Quite a wrong notion of course because the strugglers could not have moved an inch military wise.

All that happened was that president de Klerk had kept his Afrikaner political promise that, once bolshevik communism was no more a threat, apartheid would be disbanded.

If anyone knows of kept political promises, please let me know.

That year, 1990, started verily the veneration for Nelson Mandela and I‘ve often wondered who his promoter or publicity agent was. I can’t find anyone. Of course he had aged well, undoubtedly learned from his Afrikaner friends that their government could not have acted differently. Almost 30 years is a long apprenticeship!  While many of his ‘comrades’ were only interested to acquire ‘Power’ in order to become seriously rich, Mandela managed to steer white and black towards a compromise that finished up as the country’s much lauded constitution that, apparently, is still much admired today. It’s full of human rights and similar bullshit but its great flaw is that 4000 members of the reigning political party can decide who will be the president, bugger the rest of the 20 million voters. It’s easy to buy only 2500 members, 5000 dollars of tax money per crook will do.

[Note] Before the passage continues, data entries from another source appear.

(** A run of the concrete engine: started from the title screen, then one
    life lost in each of three calls of [update]. *)
Definition demo_life (lv : Z) (anim : float) : Game nat :=
  session 0 lv 1 false (fresh_engine 1) 0%float anim PLAY.

Definition demo_over : Game nat :=
  session 0 (-1) 1 true
    (board (mover (4, 4) (1, 1) true false)
           [mover (4, 4) (1, 1) true false] demo_grid 2 1)
    (0 + engine_dt)%float (0 + engine_dt + engine_dt + engine_dt)%float PLAY.

(** The bound on lives that every step keeps. *)
Definition lives_ok {Hidden : Type} (g : Game Hidden) : Prop :=
  -1 <= lives g /\ (game_over g = false -> 0 <= lives g).

(** The value [signed_delta] computes for a nonzero period: the offset of
    [a] from [b] on the ring, taken from the residue of [a - b]. *)
Definition signedDelta (a b period : Z) : Z :=
  if period / 2 <? (a - b) mod period then (a - b) mod period - period
  else (a - b) mod period.

(** The undestroyed pellets of a column and of a grid. *)
Fixpoint count_live (col : list LevelObject) : Z :=
  match col with
  | [] => 0
  | obj :: rest => (if is_live_pellet obj then 1 else 0) + count_live rest
  end.

Fixpoint live_pellets (grid : list (list LevelObject)) : Z :=
  match grid with
  | [] => 0
  | col :: rest => count_live col + live_pellets rest
  end.

(** An event that ends the main loop: [QUIT], or a press of Escape. *)
Definition quits (e : Event) : bool :=
  bool_decide (etype e = QUIT) ||
  (bool_decide (etype e = KEYDOWN) && bool_decide (ekey e = Some K_ESCAPE)).

(** A point whose coordinates fit a 32-bit C [int], as every pixel position
    does. *)
Definition in_int32 (p : Z * Z) : Prop :=
  - 2 ^ 31 <= p.1 < 2 ^ 31 /\ - 2 ^ 31 <= p.2 < 2 ^ 31.

(** The four squares of the on-screen pad, as pixel ranges. *)
Definition in_square (left top : Z) (p : Z * Z) : Prop :=
  left <= p.1 < left + 54 /\ top <= p.2 < top + 54.

(** Level, lives, flag and score as they are in every session the program
    can be in. *)
Definition session_ok {Hidden : Type} (g : Game Hidden) : Prop :=
  level g = 1 /\ -1 <= lives g <= 2 /\
  (game_over g = true <-> lives g = -1) /\
  exists k : nat, score g = 10 * Z.of_nat k.

(** ** Properties of the distance helpers *)

Lemma py_mod_nonzero (a p : Z) : p <> 0 -> py_mod a p = Ok (a mod p).
Proof.
  intros Hp. unfold py_mod.
  destruct (Z.eqb_spec p 0) as [->|_]; [contradiction | reflexivity].
Qed.

Lemma wrap_dist_x_value (a b p : Z) :
  p <> 0 -> _wrap_dist_x a b p = Ok (wrapDistance a b p).
Proof.
  intros Hp. unfold _wrap_dist_x.
  rewrite !py_mod_nonzero by assumption. reflexivity.
Qed.

Lemma wrap_dist_x_zero_period (a b : Z) :
  _wrap_dist_x a b 0 = Raise ZeroDivisionError.
Proof. reflexivity. Qed.

Lemma wrapDistance_sym (a b p : Z) : wrapDistance a b p = wrapDistance b a p.
Proof.
  unfold wrapDistance.
  replace (Z.abs (b mod p - a mod p)) with (Z.abs (a mod p - b mod p)) by lia.
  reflexivity.
Qed.

Lemma wrapDistance_bounds (a b p : Z) :
  0 < p -> 0 <= wrapDistance a b p /\ 2 * wrapDistance a b p <= p.
Proof.
  intros Hp. unfold wrapDistance.
  pose proof (Z.mod_pos_bound a p Hp) as Ha.
  pose proof (Z.mod_pos_bound b p Hp) as Hb.
  lia.
Qed.

(** C9.  For every period [p > 0] and all integers [a], [b],
    [_wrap_dist_x] returns, its value is the same with [a] and [b]
    exchanged, and that value lies between [0] and [p/2] (both as the
    integer quotient [p // 2] and as twice the value against [p]). *)
Theorem wrap_dist_x_symmetric_bounded (a b p : Z) :
  0 < p ->
  exists d : Z,
    _wrap_dist_x a b p = Ok d /\ _wrap_dist_x b a p = Ok d /\
    0 <= d /\ d <= p / 2 /\ 2 * d <= p.
Proof.
  intros Hp. exists (wrapDistance a b p).
  destruct (wrapDistance_bounds a b p Hp) as [H0 H2].
  repeat split.
  - apply wrap_dist_x_value; lia.
  - rewrite wrapDistance_sym. apply wrap_dist_x_value; lia.
  - exact H0.
  - apply Z.div_le_lower_bound; lia.
  - exact H2.
Qed.

Lemma wrap_dist_x_symmetric_bounded_witness :
  exists d : Z,
    _wrap_dist_x 1 111 112 = Ok d /\ _wrap_dist_x 111 1 112 = Ok d /\
    0 <= d /\ d <= 112 / 2 /\ 2 * d <= 112.
Proof. apply (wrap_dist_x_symmetric_bounded 1 111 112). lia. Defined.

(** ** Properties of the collision check *)

Section Collision.
Context {Hidden : Type} `{!EngineAPI Hidden} `{!HostAPI}.

Implicit Types (g : Game Hidden) (gh : MovingObject).

Lemma lose_life_true g : (_lose_life g).1 = true.
Proof. unfold _lose_life. destruct (lives g - 1 <? 0); reflexivity. Qed.

(** What one pass of the [for] loop does: a ghost that is not skipped
    needs its entry in [ghosts_prev_abs]; it then ends the check through
    [_lose_life] when it overlaps Fitz-Man, and otherwise line 283 raises. *)
Lemma check_ghost_eq g (pac_prev : Z * Z) gh (prev : option (Z * Z)) :
  check_ghost g pac_prev gh prev =
    if skipped gh then Ok None
    else match prev with
         | None => Raise IndexError
         | Some _ =>
           if overlapping (coordinateAbs (movingObjectPacman (engine g)))
                          (coordinateAbs gh)
           then Ok (Some (_lose_life g))
           else Raise AttributeError
         end.
Proof.
  unfold check_ghost, skipped, overlapping.
  destruct (coordinateAbs (movingObjectPacman (engine g))) as [px py].
  destruct pac_prev as [px_prev py_prev].
  destruct (negb (isActive gh) || isCaged gh); [reflexivity |].
  destruct (coordinateAbs gh) as [gx gy].
  destruct prev as [[gx_prev gy_prev] |]; [| reflexivity].
  rewrite wrap_dist_x_value by discriminate. cbn [bind fst snd].
  destruct ((wrapDistance px gx W_ABS <=? 3) && (_dist_y py gy <=? 3));
    reflexivity.
Qed.

(** Ghosts that are skipped do not change the outcome. *)
Lemma check_ghosts_from_skip g pac_prev gp (i : nat) (pre rest : list MovingObject) :
  forallb skipped pre = true ->
  check_ghosts_from g pac_prev gp i (pre ++ rest) =
  check_ghosts_from g pac_prev gp (i + length pre)%nat rest.
Proof.
  revert i. induction pre as [| gh pre IH]; intros i Hpre.
  - cbn. f_equal. lia.
  - cbn in Hpre. apply andb_prop in Hpre as [Hgh Hpre].
    cbn [app check_ghosts_from]. rewrite check_ghost_eq, Hgh.
    cbn [bind]. rewrite IH by assumption. f_equal. cbn. lia.
Qed.

(** The first ghost that is not skipped decides the check. *)
Lemma check_ghosts_from_contact g pac_prev gp (i : nat) pre gh rest p :
  forallb skipped pre = true ->
  skipped gh = false ->
  gp !! (i + length pre)%nat = Some p ->
  check_ghosts_from g pac_prev gp i (pre ++ gh :: rest) =
    if overlapping (coordinateAbs (movingObjectPacman (engine g)))
                   (coordinateAbs gh)
    then Ok (_lose_life g)
    else Raise AttributeError.
Proof.
  intros Hpre Hgh Hp.
  rewrite check_ghosts_from_skip by assumption.
  cbn [check_ghosts_from]. rewrite check_ghost_eq, Hgh, Hp.
  destruct (overlapping _ _); reflexivity.
Qed.

(** When every ghost is skipped the check returns [False] and the session
    is the one it was given. *)
Lemma check_all_skipped g pac_prev gp :
  forallb skipped (movingObjectGhosts (engine g)) = true ->
  _check_ghost_collision g pac_prev gp = Ok (false, g).
Proof.
  intros Hall. unfold _check_ghost_collision.
  rewrite <- (app_nil_r (movingObjectGhosts (engine g))).
  rewrite check_ghosts_from_skip by assumption. reflexivity.
Qed.

Lemma check_ghosts_from_cases g pac_prev gp (i : nat) (ghosts : list MovingObject) :
  check_ghosts_from g pac_prev gp i ghosts = Ok (false, g) \/
  check_ghosts_from g pac_prev gp i ghosts = Ok (_lose_life g) \/
  exists e, check_ghosts_from g pac_prev gp i ghosts = Raise e.
Proof.
  revert i. induction ghosts as [| gh rest IH]; intros i.
  - left. reflexivity.
  - cbn [check_ghosts_from]. rewrite check_ghost_eq.
    destruct (skipped gh); [apply IH |].
    destruct (gp !! i); [| right; right; eexists; reflexivity].
    destruct (overlapping _ _).
    + right; left. reflexivity.
    + right; right. eexists; reflexivity.
Qed.

(** The three ways a call of the check can end. *)
Lemma check_collision_cases g (pac_prev : Z * Z) (gp : list (Z * Z)) :
  _check_ghost_collision g pac_prev gp = Ok (false, g) \/
  _check_ghost_collision g pac_prev gp = Ok (_lose_life g) \/
  exists e, _check_ghost_collision g pac_prev gp = Raise e.
Proof. apply check_ghosts_from_cases. Qed.

Lemma skipped_false_iff gh :
  skipped gh = false <-> isActive gh = true /\ isCaged gh = false.
Proof. unfold skipped. destruct (isActive gh), (isCaged gh); cbn; intuition. Qed.

Lemma overlapping_catches (pac : Z * Z) gh :
  skipped gh = false ->
  overlapping pac (coordinateAbs gh) = true ->
  catches pac gh.
Proof.
  intros Hfree Hover. apply skipped_false_iff in Hfree as [Hact Hcage].
  unfold overlapping in Hover. apply andb_prop in Hover as [Hdx Hdy].
  apply Z.leb_le in Hdx. apply Z.leb_le in Hdy.
  split; [exact Hact |]. split; [exact Hcage |].
  exists (wrapDistance pac.1 (coordinateAbs gh).1 W_ABS).
  split; [apply wrap_dist_x_value; discriminate |]. split; assumption.
Qed.

Lemma check_ghosts_from_returns g pac_prev gp (i : nat)
    (ghosts : list MovingObject) (b : bool) g' :
  check_ghosts_from g pac_prev gp i ghosts = Ok (b, g') ->
  (b = false /\ g' = g /\ forallb skipped ghosts = true) \/
  (b = true /\ g' = (_lose_life g).2 /\
   exists gh, In gh ghosts /\
     catches (coordinateAbs (movingObjectPacman (engine g))) gh).
Proof.
  revert i. induction ghosts as [| gh rest IH]; intros i.
  - cbn. intros [= <- <-]. left. auto.
  - cbn [check_ghosts_from forallb]. rewrite check_ghost_eq.
    destruct (skipped gh) eqn:Hgh; cbn [bind andb].
    + intros Hret.
      destruct (IH _ Hret) as [Hf | (Hb & Hg & gh' & Hin & Hcatch)];
        [left; exact Hf | right].
      split; [exact Hb |]. split; [exact Hg |].
      exists gh'. split; [right; exact Hin | exact Hcatch].
    + destruct (gp !! i); [| discriminate].
      destruct (overlapping _ _) eqn:Hover; [| discriminate].
      pose proof (lose_life_true g) as Ht.
      destruct (_lose_life g) as [b0 g0]. cbn in Ht. subst b0.
      cbn [bind]. intros [= <- <-]. right.
      split; [reflexivity |]. split; [reflexivity |].
      exists gh. split; [left; reflexivity |].
      apply overlapping_catches; assumption.
Qed.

Before Mandela became president in 1994 he had a few ideas that, fortunately, were not put into practice such as his notion that the vote should be given to 14 year old children and, of course, the nationalisation of the gold mines, banks and whatever business that showed a profit.

Don’t forget, showing a profit is anathema in socialist thinking. Had Mandela’s notions been put into practice, war would have resulted but saner ideas were put forward and ruinous socialist ideas were abandoned. The result is that many of his admirers now blame him for having sold out to the bloody capitalists in 1994.

These same admirers now feel free to rob the state blind and rake in what they could have stolen legitimately under a socialist regime.

Mandela’s popularity rose and rose and  even eclipsed drugged, drunk and stoned rappers and shouters of the bunny and tit brigade who, today, are called artists.

Just as well.

He was lucky to have some smart people to help in his new government because, after all, what could be expected of a fellow who had never worked in his life, whose studies had been paid for by the government he had strived against, who, in fact, had lived his whole life from other people’s money (OPM).  But then, most governments today are directed by people who could never earn any honest money in private business, they are all members of the OPM  club.

At the end of his presidency, the president with many of his colleagues had made sure that starvation threats had been taken care off. He had realised that the Afrikaners had had a much tougher battle against the English than the black people against the Afrikaners and he made good friends with them. Personally, he did not want any black people to assist him, he much preferred an Afrikaans young lady.

We will never know what he thought of his successors but I think it can’t have been good. Last year the 15th of December I wrote that he had to be dead, what with a wrecked aeroplane full of doctors about which all news was silenced, and a miraculous appearance of Madiba in a Pretoria hospital. Since that day a full year later minus a week, Mr. Mandela has not uttered one word or, if he did, it has been muffled. How can it have happened that this so much beloved man has been kept in silent secrecy for a year? For certain, it must be the present government that is behind this mystery or is it only its president? Will we ever know?

His body, of course, has been shown around with much pump and circumstance. Presidents of countries had a good laugh with their photocell phones as another black statesman had kicked the bucket. There are so many, you know.

Evidently, the military did the necessary carting around. These well-fed officers of a now totally defunct army and navy were in luck to have uniform jackets with a slit in the back to accommodate their fat arses, quite comical.

Just as well there was still a white governed engineering company to hastily construct a very well built dome for the ultimate ceremony of Madiba’s burial, otherwise the cows grazing the same ground would have participated. He might have liked that.